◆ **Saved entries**
+---+
(** * High-knee repetition counter: a shallow embedding of
      [src/custom_nodes/dabble/high_knee.py] and its properties.

    The node receives, once per video frame, the pose keypoints of one
    subject and counts high-knee repetitions per leg.  The embedding keeps
    the shape of the Python code: module constants, the keypoint coordinate
    helper, [draw_text], the [Node] object with its working variables and
    the per-frame method [run].

    Modelling choices.
    - Python [float]s (and the numpy scalars the pipeline hands over, which
      embed exactly into binary64) are IEEE-754 binary64 values, taken from
      the Standard Library's [SpecFloat]: comparisons are [SFltb]/[SFleb],
      the product is [SFmul 53 1024].
    - Python [int]s are unbounded: [Z].
    - Exceptions are values of [exn]; a computation that may raise and that
      may mutate [self] and the frame buffer lives in the monad [M], which
      keeps the mutations made before the exception was raised.
    - [cv2.putText] is the host's drawing primitive; the frame buffer is
      modelled by the list of texts put on it, in drawing order, and putting
      a text is taken to succeed at any coordinates. *)

From Stdlib Require Import ZArith List String Bool Lia.
From Stdlib Require Import SpecFloat DecimalString DecimalPos DecimalZ.
Import ListNotations.

Local Open Scope Z_scope.

(** ** Exceptions and results *)

Inductive exn : Type :=
| IndexError
| ValueError
| OverflowError.

Inductive result (A : Type) : Type :=
| Ok (a : A)
| Raise (e : exn).

Arguments Ok {A} a.
Arguments Raise {A} e.

(** ** Python floats *)

Definition float : Type := spec_float.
+---+
◆ **REQUIREMENT**
Write each entry out again. Do not change a word.

◆ **WRITTEN SOLUTION**
(** * High-knee repetition counter: a shallow embedding of
      [src/custom_nodes/dabble/high_knee.py] and its properties.

    The node receives, once per video frame, the pose keypoints of one
    subject and counts high-knee repetitions per leg.  The embedding keeps
    the shape of the Python code: module constants, the keypoint coordinate
    helper, [draw_text], the [Node] object with its working variables and
    the per-frame method [run].

    Modelling choices.
    - Python [float]s (and the numpy scalars the pipeline hands over, which
      embed exactly into binary64) are IEEE-754 binary64 values, taken from
      the Standard Library's [SpecFloat]: comparisons are [SFltb]/[SFleb],
      the product is [SFmul 53 1024].
    - Python [int]s are unbounded: [Z].
    - Exceptions are values of [exn]; a computation that may raise and that
      may mutate [self] and the frame buffer lives in the monad [M], which
      keeps the mutations made before the exception was raised.
    - [cv2.putText] is the host's drawing primitive; the frame buffer is
      modelled by the list of texts put on it, in drawing order, and putting
      a text is taken to succeed at any coordinates. *)

From Stdlib Require Import ZArith List String Bool Lia.
From Stdlib Require Import SpecFloat DecimalString DecimalPos DecimalZ.
Import ListNotations.

Local Open Scope Z_scope.

(** ** Exceptions and results *)

Inductive exn : Type :=
| IndexError
| ValueError
| OverflowError.

Inductive result (A : Type) : Type :=
| Ok (a : A)
| Raise (e : exn).

Arguments Ok {A} a.
Arguments Raise {A} e.

(** ** Python floats *)

Definition float : Type := spec_float.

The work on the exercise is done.